大相撲の八百長問題は対岸の火事ではない
1300年の歴史と伝統を誇る大相撲が八百長事件で窮地に立たされている。日本相撲協会はこれまで、八百長疑惑を書いた週刊誌を名誉毀損で訴え、裁判では勝ってきた。
今回は「メール」という動かぬ物証が出てきたことで、ようやく八百長があったことを認めた。しかし、放駒理事長は「過去においては一切なかったと認識している」と組織防衛のための苦しい答弁をした。
八百長を認めたことで、大阪場所の中止を決定したことは、大相撲史上最大の汚点を残すこととなった。
協会が全否定し続けてきた八百長問題は非常に根の深い問題である。かつてはわざと負けることを人情相撲といったが、八百長の語源は明治時代に遡る。八百屋の店主、長兵衛の通称、「八百長」に由来するもので、碁仲間の相撲の年寄りと打つ時、商売上の打算からわざと負けて、相手のご機嫌取りをしていた。これが語源となって相撲界ではわざと負けることを八百長と呼ぶようになった。
八百長がはびこる背景には実力社会の給金制度にある。十両に昇進してからは月給103万円が支給されるが、十両以下だとほぼ無給に近い。まさに天国と地獄ほどの格差がある。それはハングリー精神を養うため、ともいわれているが、十両を陥落すると再び無給の生活に逆戻りする。十両の地位を守るために八百長は相撲界では暗黙の了解のもとに行われていたようだ。
加えて、年6場所をガチンコで勝負すると、怪我をする。今は公傷制度が廃止されているのでできるだけ怪我をしたくない。そうなると星の売買が必要になってくる。
根が深い八百長を完全に断ちきることは、容易ではない。
大相撲の八百長問題が発覚したのとほぼ同時期にスロット業界にも激震が走った。元スロット販社の社長らがメーカーを訴える記者会見のビデオがネットで流れた。
それによると、メーカー主導の下に、販社が裏ロムを仕込み機械を販売していた、というもので、裏モノの仕込み方まで克明に説明していた。7年ほど前の話で、機械自体もホールには設置されていないので、事件としては立件できない。

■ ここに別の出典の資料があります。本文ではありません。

Lemma loop_times_out_open ref t thr bm take_ss start h0 N :
  forall h w,
    (forall n, gate_open (_config (self_obj h0)) ref (frames w n)) ->
    (forall n, exists tm,
        (search (KeyList ref) (frames w n) (Some thr) false bm h0).1 = Ok tm
        /\ valid tm = false) ->
    heap_like h0 h ->
    (t < clock w (clock_reads w + N)%nat - start)%Q ->
    exists tm h' w',
      search_and_wait_loop (S N) ref (Some t) thr bm take_ss start h w
      = Some (Ok tm, h', w')
      /\ valid tm = false.
Proof.
  induction N as [|N IH]; intros h w Hopen Hnone Hlike Hclock.
  all: rewrite search_and_wait_loop_S; cbn [grab].
  all: destruct (Hnone (grabs w)) as (tm & Htm & Hinv).
  all: pose proof (heap_like_search (KeyList ref) (frames w (grabs w))
                     (Some thr) false bm h0 h Hlike) as Hlike1.
  all: destruct Hlike as [Hroi Hsame].
  all: rewrite <- (search_outcome_same _ _ _ _ _ _ _ Hroi Hsame) in Htm.
  all: destruct (search _ _ _ _ _ h) as [r h1]; simpl in Htm, Hlike1; subst r.
  all: rewrite (heap_like_config _ _ Hlike1), (gate_open_true _ _ _ (Hopen _)),
         Hinv.
  all: cbn [time_time clock clock_reads].
  - rewrite Nat.add_0_r in Hclock.
    rewrite (proj2 (Qltb_lt _ _) Hclock).
    destruct (_ && _); by do 3 eexists.
  - destruct (Qltb t (clock w (clock_reads w) - start)).
    { destruct (_ && _); by do 3 eexists. }
    apply IH; try done. simpl.
    by rewrite <- Nat.add_succ_r.
Qed.

(** With a timeout [t] of at least 0, frames on which nothing is found
    and on which the loading gate is open (lit strip, or ["LOADING"]
    among the keys, which bypasses the check), [search_and_wait] returns
    an invalid match within N+1 iterations when the (N+1)-th clock
    reading after the start is later than the start by more than [t]
    with a margin of one rounding error: the code subtracts the two
    readings in doubles before it compares. *)
Theorem search_and_wait_times_out ref t thr bm take_ss h w N :
  (0 <= t)%Q ->
  (forall n, gate_open (_config (self_obj h)) (wait_keys ref) (frames w n)) ->
  (forall n, exists tm,
      (search (KeyList (wait_keys ref)) (frames w n)
         (Some (resolve_threshold (self_obj h) thr)) false bm h).1 = Ok tm
      /\ valid tm = false) ->
  (t < (clock w (clock_reads w + S N)%nat - clock w (clock_reads w))
       * (1 - double_eps))%Q ->
  exists tm h' w',
    search_and_wait (S N) ref (Some t) thr bm take_ss h w
    = Some (Ok tm, h', w')
    /\ valid tm = false.
Proof.
  intros Ht Hopen Hnone Hclock. unfold search_and_wait. cbn [time_time].
  apply (loop_times_out_open _ _ _ _ _ _ h);
    [exact Hopen | exact Hnone | apply heap_like_refl |].
  cbn [clock clock_reads Nat.add]. rewrite Nat.add_succ_r in Hclock.
  unfold double_eps in Hclock. lra.
Qed.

これに対してメーカーはビデオを流した首謀者を業務上横領罪で刑事告訴している相手とし、「パチンコ業界における当社の風評被害を狙った事実無根の誹謗中傷」と反論するFAXを流した。
八百長と裏モノに共通することは、関係者なら誰もがその存在を知っている、ということ。

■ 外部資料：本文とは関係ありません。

(** C6 (amended).  A platform has an entry in the snapshot exactly when
    its credential is set and not empty.  A platform without credential
    has no entry; its skip is printed.  An entry for Notion is the
    dictionary [scan_notion] returned, whose status tells an errored scan
    from one that found nothing. *)
Theorem entry_iff_credential_set (environ : gmap string string)
    (notion : Notion) (utcnow : Z) :
  let run := scan_all_platforms environ notion (init utcnow) in
  let snapshot := scan_results (snd run) in
  fst run = Ok snapshot
  /\ (is_Some (platforms snapshot !! "notion")
      <-> credential_set environ "NOTION_API_KEY")
  /\ (is_Some (platforms snapshot !! "linear")
      <-> credential_set environ "LINEAR_API_KEY")
  /\ (is_Some (platforms snapshot !! "jira")
      <-> credential_set environ "JIRA_API_TOKEN")
  /\ (~ credential_set environ "NOTION_API_KEY" ->
      LNotSet "NOTION_API_KEY" "Notion" ∈ stdout (snd run))
  /\ (~ credential_set environ "LINEAR_API_KEY" ->
      LNotSet "LINEAR_API_KEY" "Linear" ∈ stdout (snd run))
  /\ (~ credential_set environ "JIRA_API_TOKEN" ->
      LNotSet "JIRA_API_TOKEN" "Jira" ∈ stdout (snd run))
  /\ (credential_set environ "NOTION_API_KEY" ->
      platforms snapshot !! "notion" = Some (notion_outcome notion)).
Proof.
  unfold credential_set, scan_all_platforms, scan_if_configured.
  unfold bind at 1. cbn [print].
  destruct (truthy_str (environ !! "NOTION_API_KEY")) eqn:Hnotion;
    destruct (truthy_str (environ !! "LINEAR_API_KEY")) eqn:Hlinear;
    destruct (truthy_str (environ !! "JIRA_API_TOKEN")) eqn:Hjira;
    unfold bind, scan_linear, scan_jira, set_platform, print, get_results, ret;
    rewrite ?scan_notion_run; cbn;
    repeat split; intros; simplify_map_eq;
    try done; try (by eexists); try (by apply is_Some_None in H);
    set_solver.
Qed.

公然の秘密が明らかになったことで、大相撲は八百長体質から脱却できなければいつまで経っても本場所の開催はできない。
一方のスロットに対しても不正の歴史から警察庁の心証は決していいものではなかった。スロット4号機の爆裂機は、メーカーがサブ基盤にギャンブル性を忍ばせて、保通協検査の目をかいくぐった警察“公認”の賭博機であった。
裏モノの出番がいらないぐらい、表の機械の連チャン性でスロット市場が拡大した。
この時、警察庁上層部の中には「スロットなんかなくしてしまえ」と考える者もいた、ともいわれているが、担当官が「規制を強化する」と説得してスロットは生き残った。

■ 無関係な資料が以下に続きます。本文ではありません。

Lemma identity_call_not_finite_witness :
  let st := full_store [3; 3] float16 one64 in
  exists st',
    apply (IdentityInitializer (Identity.Build (PyFloat inf64) (Some float16))) 0 st
    = (Return tt, st')
    /\ forall p q, p < 3 -> q < 3 ->
         item st' 0 [p; q] = Some (if bool_decide (p = q) then inf64 else nan64).
Proof.
  apply (identity_call_not_finite (full_store [3; 3] float16 one64) 0
           (NdArray 0 0 [3; 3] float16) (Buffer CpuDevice (replicate 9 one64)) 3
           (Identity.Build (PyFloat inf64) (Some float16)) inf64); try reflexivity.
  unfold allocated. split; [reflexivity|]. split; [reflexivity|]. simpl. lia.
Defined.

(** ** Identity with scale 0.0 is Zero *)

Lemma fmap_replicate_const {A B} (f : A -> B) (c : B) (l : list A) :
  (forall x, f x = c) -> f <$> l = replicate (length l) c.
Proof.
  intros Hf. induction l as [|x l IH]; [done|].
  rewrite fmap_cons, Hf, IH. done.
Qed.

Lemma identity_cells_zero n d :
  identity_cells n d zero64 = replicate (shape_size [n; n]) zero64.
Proof.
  unfold identity_cells, tensor_map, identity. cbn [t_data t_shape].
  rewrite <- !list_fmap_compose, <- length_indices.
  apply fmap_replicate_const. intros idx. simpl. by case_bool_decide.
Qed.

(** X7: on an allocated square array, [Identity(scale=0.0)] and [Zero()]
    with the same declared dtype do the same: the same outcome and the same
    store, all elements [+0.0]. *)
Theorem identity_zero_scale_is_zero st r a b n dt :
  allocated st r a b ->
  nd_shape a = [n; n] ->
  apply (IdentityInitializer (Identity.Build (PyFloat zero64) dt)) r st
  = apply (ConstantInitializer (_Constant.Build Zero.fill_value dt)) r st.
Proof.
  intros Hal Hs. pose proof Hal as (Ho & _).
  rewrite (identity_call_eval st r a b n) by done.
  change Zero.fill_value with (PyNum (PyFloat zero64)).
  destruct (dtype_ok (IdentityInitializer (Identity.Build (PyFloat zero64) dt)) a) eqn:Hd.
  - assert (Hdt : dt = None \/ dt = Some (nd_dtype a)).
    { unfold dtype_ok in Hd. simpl in Hd. destruct dt as [d|]; [|by left].
      apply bool_decide_eq_true in Hd. right. by rewrite Hd. }
    rewrite (constant_scalar_eval st r a b (PyFloat zero64) dt zero64) by done.
    cbn [Identity.scale num_of_scalar to_float64].
    by rewrite identity_cells_zero, Hs.
  - symmetry. by apply (apply_dtype_mismatch _ _ _ a).
Qed.

Lemma identity_zero_scale_is_zero_witness :
  let st := full_store [2; 2] float32 nan64 in
  apply (IdentityInitializer (Identity.Build (PyFloat zero64) (Some float32))) 0 st
  = apply (ConstantInitializer (_Constant.Build Zero.fill_value (Some float32))) 0 st.
Proof.
  apply (identity_zero_scale_is_zero (full_store [2; 2] float32 nan64) 0
           (NdArray 0 0 [2; 2] float32) (Buffer CpuDevice (replicate 4 nan64)) 2
           (Some float32)).
  - unfold allocated. split; [reflexivity|]. split; [reflexivity|]. simpl. lia.
  - reflexivity.
Defined.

昔の話とはいえ、裏モノを仕込んでいた暴露話は、スロット廃止論を蒸し返すことにもなりかねない。
パチンコにしてもいつまで経ってもMAX機タイプの開発一辺倒で、これまた警察庁の心証はよくない。メーカーは機械を売らんがするために、射幸性の高い機械ばかりを開発する。射幸性ばかりを追求するから客離れも起こる。
おりしも「パチンコがなくなる日」(POKKA吉田著)という衝撃的なタイトルの業界本が上梓された。